Ich schnappte hörbar nach Luft und riss die Augen auf.
»Was für ein Tag ist heute?«, fragte ich alarmiert.
»Donnerstag, warum?« Damien sah mich verständnislos an.
»Es ist Rose’ Schicht. Ich muss sofort dorthin.«
Meister Nakamura erwiderte nichts, sondern nickte nur. Auch Damien schien nichts einwenden zu wollen, denn er rannte mir hinterher, überholte mich und zeigte mir den Weg.

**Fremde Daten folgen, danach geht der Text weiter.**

(** What a node sends, with its sender, and the calls it makes to services. *)
Definition sends (from : Z) (ev : list (turtle_event C)) : list (Z * turtle_item) :=
  omap (fun e => match e with SendItem i => Some (from, i) | _ => None end) ev.
Definition calls (at_ : Z) (ev : list (turtle_event C)) : list (Z * turtle_event C) :=
  omap (fun e => match e with SendItem _ => None | _ => Some (at_, e) end) ev.

(** Items are delivered in the order in which they were sent; [None] is a node that reads out of its memory, or too little
    fuel.  An item for a node that is not there is lost. *)
Fixpoint run (fuel : nat) (net : gmap Z (p3turtle C)) (queue : list (Z * turtle_item)) (log : list (Z * turtle_event C))
    : option (gmap Z (p3turtle C) * list (Z * turtle_event C)) :=
  match queue with
  | [] => Some (net, log)
  | (from, item) :: queue =>
      match fuel with
      | O => None
      | S fuel =>
          let to := item_PeerId item in
          match net !! to with
          | None => run fuel net queue log
          | Some t =>
              match handleItem pow_int pow (env to) t (arriving from item) with
              | Done (t', ev) => run fuel (<[to := t']> net) (queue ++ sends to ev) (log ++ calls to ev)
              | Oob => None
              end
          end
      end
  end.

(** A service at [id] sends an item to a virtual peer. *)
Definition send_from (fuel : nat) (net : gmap Z (p3turtle C)) (id vp : Z) (item : RsTurtleGenericTunnelItem)
    : option (gmap Z (p3turtle C) * list (Z * turtle_event C)) :=
  match net !! id with
  | None => None
  | Some t => let '(t', ev) := sendTurtleData (env id) t vp item in run fuel (<[id := t']> net) (sends id ev) (calls id ev)
  end.

(** ** What routing data leaves alone *)

Definition enabled (t : p3turtle C) : Prop := _turtle_routing_enabled t && _turtle_routing_session_enabled t = true.

(** The ends and the identity of a tunnel. *)
Definition route (t : p3turtle C) (tid : Z) : option (Z * Z * Z * Z) :=
  (fun tn => (local_src tn, local_dst tn, tn_hash tn, vpid tn)) <$> _local_tunnels t !! tid.

Record same_routes (t t' : p3turtle C) : Prop := {
  sm_own : _own_id t' = _own_id t;
  sm_enabled : enabled t -> enabled t';
  sm_virtual : _virtual_peers t' = _virtual_peers t;
  sm_incoming : _incoming_file_hashes t' = _incoming_file_hashes t;
  sm_outgoing : _outgoing_tunnel_client_services t' = _outgoing_tunnel_client_services t;
  sm_route : forall tid, route t' tid = route t tid
}.

#[export] Instance same_routes_refl : Reflexive same_routes.
Proof. by constructor. Qed.

#[export] Instance same_routes_trans : Transitive same_routes.
Proof. intros t1 t2 t3 [] []. constructor; congruence || auto. Qed.

Lemma set_tunnel_same t tid tn tn' : _local_tunnels t !! tid = Some tn ->
  (local_src tn', local_dst tn', tn_hash tn', vpid tn') = (local_src tn, local_dst tn, tn_hash tn, vpid tn) ->
  same_routes t (set_tunnel t tid tn').
Proof.
  intros E Er. constructor; try done. intros tid'. unfold route, set_tunnel. cbn. rewrite lookup_insert.
  destruct (decide (tid = tid')) as [<-|]; [|done]. rewrite E. cbn. by rewrite Er.
Qed.

Lemma stamp_route e b n tn : (local_src (stamp_tunnel e b n tn), local_dst (stamp_tunnel e b n tn), tn_hash (stamp_tunnel e b n tn), vpid (stamp_tunnel e b n tn)) =
  (local_src tn, local_dst tn, tn_hash tn, vpid tn).
Proof. by destruct b. Qed.

Lemma traffic_same t (x : TurtleTrafficStatisticsInfo) : same_routes t (t <| _traffic_info_buffer := x |>).
Proof. by constructor. Qed.

Lemma routeGenericTunnelItem_same e t item : same_routes t (routeGenericTunnelItem e t item).1.
Proof.
  unfold routeGenericTunnelItem. destruct (_local_tunnels t !! gt_tunnel_id item) as [tn|] eqn:E; [|done]. cbv zeta.
  pose proof (set_tunnel_same t _ tn _ E (stamp_route e (gt_shouldStampTunnel item) (gt_size item) tn)) as Hs.
  repeat case_match; cbn [fst]; try exact Hs; etransitivity; try exact Hs; apply traffic_same.
Qed.

Lemma sendTurtleData_same e t vp item : same_routes t (sendTurtleData e t vp item).1.
Proof.
  unfold sendTurtleData. destruct (_virtual_peers t !! vp) as [tid|]; [|done]. destruct (_local_tunnels t !! tid) as [tn|] eqn:E; [|done]. cbv zeta.
  pose proof (set_tunnel_same t _ tn _ E (stamp_route e (gt_shouldStampTunnel (item <| gt_tunnel_id := tid |>)) (gt_size (item <| gt_tunnel_id := tid |>)) tn)) as Hs.
  repeat case_match; cbn [fst]; try exact Hs; etransitivity; try exact Hs; apply traffic_same.
Qed.

(** ** Tunnels in place *)

(** The neighbours of the [i]th node [x] on the way; the first and the last are their own. *)
Definition src_of (path : list Z) (i : nat) (x : Z) : Z := match i with O => x | S j => default x (path !! j) end.
Definition dst_of (path : list Z) (i : nat) (x : Z) : Z := default x (path !! S i).

Definition node_ok (net : gmap Z (p3turtle C)) (path : list Z) (tid : Z) (i : nat) (x : Z) : Prop :=
  exists t h vp, net !! x = Some t /\ _own_id t = x /\ enabled t /\ route t tid = Some (src_of path i x, dst_of path i x, h, vp).

(** An end knows the hash and the virtual peer. *)
Definition end_ok (net : gmap Z (p3turtle C)) (tid hash x : Z) (P : p3turtle C -> Prop) : Prop :=
  exists t src dst, net !! x = Some t /\ _virtual_peers t !! virtual_peer_id tid = Some tid /\
    route t tid = Some (src, dst, hash, virtual_peer_id tid) /\ P t.

Definition start_service (hash : Z) (s : C) (t : p3turtle C) : Prop := exists h, _incoming_file_hashes t !! hash = Some h /\ service h = Some s.
Definition end_service (tid : Z) (d : C) (t : p3turtle C) : Prop := _outgoing_tunnel_client_services t !! tid = Some d.

(** A tunnel for [hash] from the first node, where service [s] asked for it, to the last, where service [d] has it. *)
Record established (net : gmap Z (p3turtle C)) (tid hash : Z) (s d : C) (path : list Z) : Prop := {
  es_nodup : NoDup path;
  es_long : (2 <= length path)%nat;
  es_nodes : forall i x, path !! i = Some x -> node_ok net path tid i x;
  es_start : forall x, path !! 0%nat = Some x -> end_ok net tid hash x (start_service hash s);
  es_end : forall x, path !! (length path - 1)%nat = Some x -> end_ok net tid hash x (end_service tid d)
}.

Definition net_same (net net' : gmap Z (p3turtle C)) : Prop :=
  forall x t, net !! x = Some t -> exists t', net' !! x = Some t' /\ same_routes t t'.

#[export] Instance net_same_refl : Reflexive net_same.
Proof. intros net x t E. by exists t. Qed.

#[export] Instance net_same_trans : Transitive net_same.
Proof.
  intros n1 n2 n3 H1 H2 x t E. destruct (H1 x t E) as (t2 & E2 & S2). destruct (H2 x t2 E2) as (t3 & E3 & S3). exists t3. split; [done|by etransitivity].
Qed.

Lemma net_same_insert net x t t' : net !! x = Some t -> same_routes t t' -> net_same net (<[x := t']> net).
Proof.
  intros E Hs y u Ey. rewrite lookup_insert. destruct (decide (x = y)) as [<-|]; [|by exists u]. simplify_eq. by exists t'.
Qed.

Lemma established_same net net' tid hash s d path : net_same net net' -> established net tid hash s d path -> established net' tid hash s d path.
Proof.
  intros Hs [Hn Hl Hnodes Hstart Hend]. constructor; try done.
  - intros i x E. destruct (Hnodes i x E) as (t & h & vp & Et & Eo & Een & Er). destruct (Hs x t Et) as (t' & Et' & [S1 S2 S3 S4 S5 S6]).
    exists t', h, vp. rewrite S1, S6. auto.
  - intros x E. destruct (Hstart x E) as (t & src & dst & Et & Ev & Er & h & Eh & Es). destruct (Hs x t Et) as (t' & Et' & [S1 S2 S3 S4 S5 S6]).
    exists t', src, dst. rewrite S3, S6. split_and!; try done. exists h. by rewrite S4.
  - intros x E. destruct (Hend x E) as (t & src & dst & Et & Ev & Er & Ed). destruct (Hs x t Et) as (t' & Et' & [S1 S2 S3 S4 S5 S6]).
    exists t', src, dst. rewrite S3, S6. split_and!; try done. unfold end_service. by rewrite S5.
Qed.

(** ** One node passes an item on *)

Lemma route_tunnel t tid src dst h vp : route t tid = Some (src, dst, h, vp) ->
  exists tn, _local_tunnels t !! tid = Some tn /\ local_src tn = src /\ local_dst tn = dst /\ tn_hash tn = h /\ vpid tn = vp.
Proof. unfold route. destruct (_local_tunnels t !! tid) as [tn|]; [|done]. cbn. intros E. injection E as <- <- <- <-. by exists tn. Qed.

Lemma pass_forward e t item src dst h vp : route t (gt_tunnel_id item) = Some (src, dst, h, vp) -> gt_PeerId item = src ->
  src <> dst -> dst <> _own_id t ->
  (routeGenericTunnelItem e t item).2 = [SendItem (GenericTunnel (item <| gt_direction := DIRECTION_SERVER |> <| gt_PeerId := dst |>))].
Proof.
  intros Er Hp Hsd Hd. apply route_tunnel in Er as (tn & E & <- & <- & _). unfold routeGenericTunnelItem. rewrite E, Hp. cbv zeta.
  destruct (Z.eqb_spec (local_src tn) (local_dst tn)); [done|]. rewrite Z.eqb_refl. cbn [_own_id set_tunnel upd].
  destruct (Z.eqb_spec (local_dst tn) (_own_id t)); [done|]. done.
Qed.

Lemma pass_back e t item src dst h vp : route t (gt_tunnel_id item) = Some (src, dst, h, vp) -> gt_PeerId item = dst -> src <> _own_id t ->
  (routeGenericTunnelItem e t item).2 = [SendItem (GenericTunnel (item <| gt_direction := DIRECTION_CLIENT |> <| gt_PeerId := src |>))].
Proof.
  intros Er Hp Hd. apply route_tunnel in Er as (tn & E & <- & <- & _). unfold routeGenericTunnelItem. rewrite E, Hp. cbv zeta.
  rewrite Z.eqb_refl. cbn [_own_id set_tunnel upd]. destruct (Z.eqb_spec (local_src tn) (_own_id t)); [done|]. done.
Qed.

Lemma receive_info t t' item tid dir vp hash (s : option C) : same_routes t t' -> getTunnelServiceInfo t tid = Some (vp, hash, s) ->
  gt_tunnel_id item = tid -> gt_direction item = dir -> handleRecvGenericTunnelItem t' item = [ReceiveTurtleData s item hash vp dir].
Proof.
  intros [S1 S2 S3 S4 S5 S6] E <- <-. unfold handleRecvGenericTunnelItem.
  assert (E' : getTunnelServiceInfo t' (gt_tunnel_id item) = getTunnelServiceInfo t (gt_tunnel_id item)); [|by rewrite E', E].
  unfold getTunnelServiceInfo. specialize (S6 (gt_tunnel_id item)). unfold route in S6.
  destruct (_local_tunnels t' !! gt_tunnel_id item) as [tn'|], (_local_tunnels t !! gt_tunnel_id item) as [tn|]; cbn in S6; try done.
  injection S6 as E1 E2 E3 E4. by rewrite E1, E2, E3, E4, S1, S4, S5.
Qed.

Lemma receive_server e t item src dst h vp (s : option C) hash : route t (gt_tunnel_id item) = Some (src, dst, h, vp) ->
  gt_PeerId item = src -> src <> dst -> dst = _own_id t -> getTunnelServiceInfo t (gt_tunnel_id item) = Some (vp, hash, s) ->
  (routeGenericTunnelItem e t item).2 = [ReceiveTurtleData s (item <| gt_direction := DIRECTION_SERVER |>) hash vp DIRECTION_SERVER].
Proof.
  intros Er Hp Hsd Ho Hi. apply route_tunnel in Er as (tn & E & <- & <- & _). unfold routeGenericTunnelItem. rewrite E, Hp. cbv zeta.
  pose proof (set_tunnel_same t _ tn _ E (stamp_route e (gt_shouldStampTunnel item) (gt_size item) tn)) as Hs.
  destruct (Z.eqb_spec (local_src tn) (local_dst tn)); [done|]. rewrite Z.eqb_refl. cbn [_own_id set_tunnel upd].
  destruct (Z.eqb_spec (local_dst tn) (_own_id t)); [|done]. cbn [negb snd].
  eapply receive_info; [|exact Hi|reflexivity..]. etransitivity; [exact Hs|apply traffic_same].
Qed.

Lemma receive_client e t item src dst h vp (s : option C) hash : route t (gt_tunnel_id item) = Some (src, dst, h, vp) ->
  gt_PeerId item = dst -> src <> dst -> src = _own_id t -> getTunnelServiceInfo t (gt_tunnel_id item) = Some (vp, hash, s) ->
  (routeGenericTunnelItem e t item).2 = [ReceiveTurtleData s (item <| gt_direction := DIRECTION_CLIENT |>) hash vp DIRECTION_CLIENT].
Proof.
  intros Er Hp Hsd Ho Hi. apply route_tunnel in Er as (tn & E & <- & <- & _). unfold routeGenericTunnelItem. rewrite E, Hp. cbv zeta.
  pose proof (set_tunnel_same t _ tn _ E (stamp_route e (gt_shouldStampTunnel item) (gt_size item) tn)) as Hs.
  rewrite Z.eqb_refl. cbn [_own_id set_tunnel upd]. destruct (Z.eqb_spec (local_src tn) (_own_id t)); [|done]. cbn [negb snd].
  change (gt_PeerId (item <| gt_direction := DIRECTION_CLIENT |>)) with (gt_PeerId item). rewrite Hp.
  destruct (Z.eqb_spec (local_dst tn) (local_src tn)); [congruence|]. cbn [andb snd].
  eapply receive_info; [|exact Hi|reflexivity..]. etransitivity; [exact Hs|apply traffic_same].
Qed.
(** ** Data on their way *)

Lemma path_neq (path : list Z) i j x y : NoDup path -> path !! i = Some x -> path !! j = Some y -> i <> j -> x <> y.
Proof. intros Hn Ex Ey Hij ->. by apply Hij, (NoDup_lookup path i j y). Qed.

Lemma run_step fuel net from item log t t' ev queue : net !! item_PeerId item = Some t ->
  handleItem pow_int pow (env (item_PeerId item)) t (arriving from item) = Done (t', ev) ->
  run (S fuel) net ((from, item) :: queue) log =
    run fuel (<[item_PeerId item := t']> net) (queue ++ sends (item_PeerId item) ev) (log ++ calls (item_PeerId item) ev).
Proof. intros Et Eh. cbn [run]. by rewrite Et, Eh. Qed.

Lemma handle_generic e t item : enabled t -> handleItem pow_int pow e t (GenericTunnel item) = Done (routeGenericTunnelItem e t item).
Proof. intros He. unfold handleItem, enabled in *. by rewrite He. Qed.

(** A node handles an item of a tunnel: the tunnels of the net stay. *)
Lemma run_generic fuel net from item log t tid hash s d path : established net tid hash s d path ->
  net !! gt_PeerId item = Some t -> enabled t ->
  exists net', net_same net net' /\ established net' tid hash s d path /\
    run (S fuel) net [(from, GenericTunnel item)] log =
      let ev := (routeGenericTunnelItem (env (gt_PeerId item)) t (item <| gt_PeerId := from |>)).2 in
      run fuel net' (sends (gt_PeerId item) ev) (log ++ calls (gt_PeerId item) ev).
Proof.
  intros Hes Et He. pose proof (routeGenericTunnelItem_same (env (gt_PeerId item)) t (item <| gt_PeerId := from |>)) as Hs.
  pose proof (handle_generic (env (gt_PeerId item)) t (item <| gt_PeerId := from |>) He) as Eh.
  destruct (routeGenericTunnelItem _ _ _) as [t' ev]. cbn [fst snd] in *.
  pose proof (net_same_insert net _ t t' Et Hs) as Hn. exists (<[gt_PeerId item := t']> net).
  split; [done|]. split; [by eapply established_same|]. by rewrite (run_step fuel net from (GenericTunnel item) log t t' ev []).
Qed.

Wir sprangen in einen der großen Geländewagen und schossen aus dem Orden, durch den Wald. Damien fuhr genauso rasant wie beim ersten Mal, als ich in den Genuss seiner Fahrkünste gekommen war.
Ich hielt den Gürtel umklammert, er spendete mir eine Sicherheit, die mich stärkte. Ich war nicht ängstlich oder unsicher, sondern eher aufgeregt. Denn ich wusste, dass ich stark genug war, um zu kämpfen. Das hatte ich mir die letzten Tage selbst bewiesen.
Es gab keine schwache May mehr, an ihrer Stelle stand nun eine starke Kitsune, und sie war bereit, diesem Kurai in den Arsch zu treten.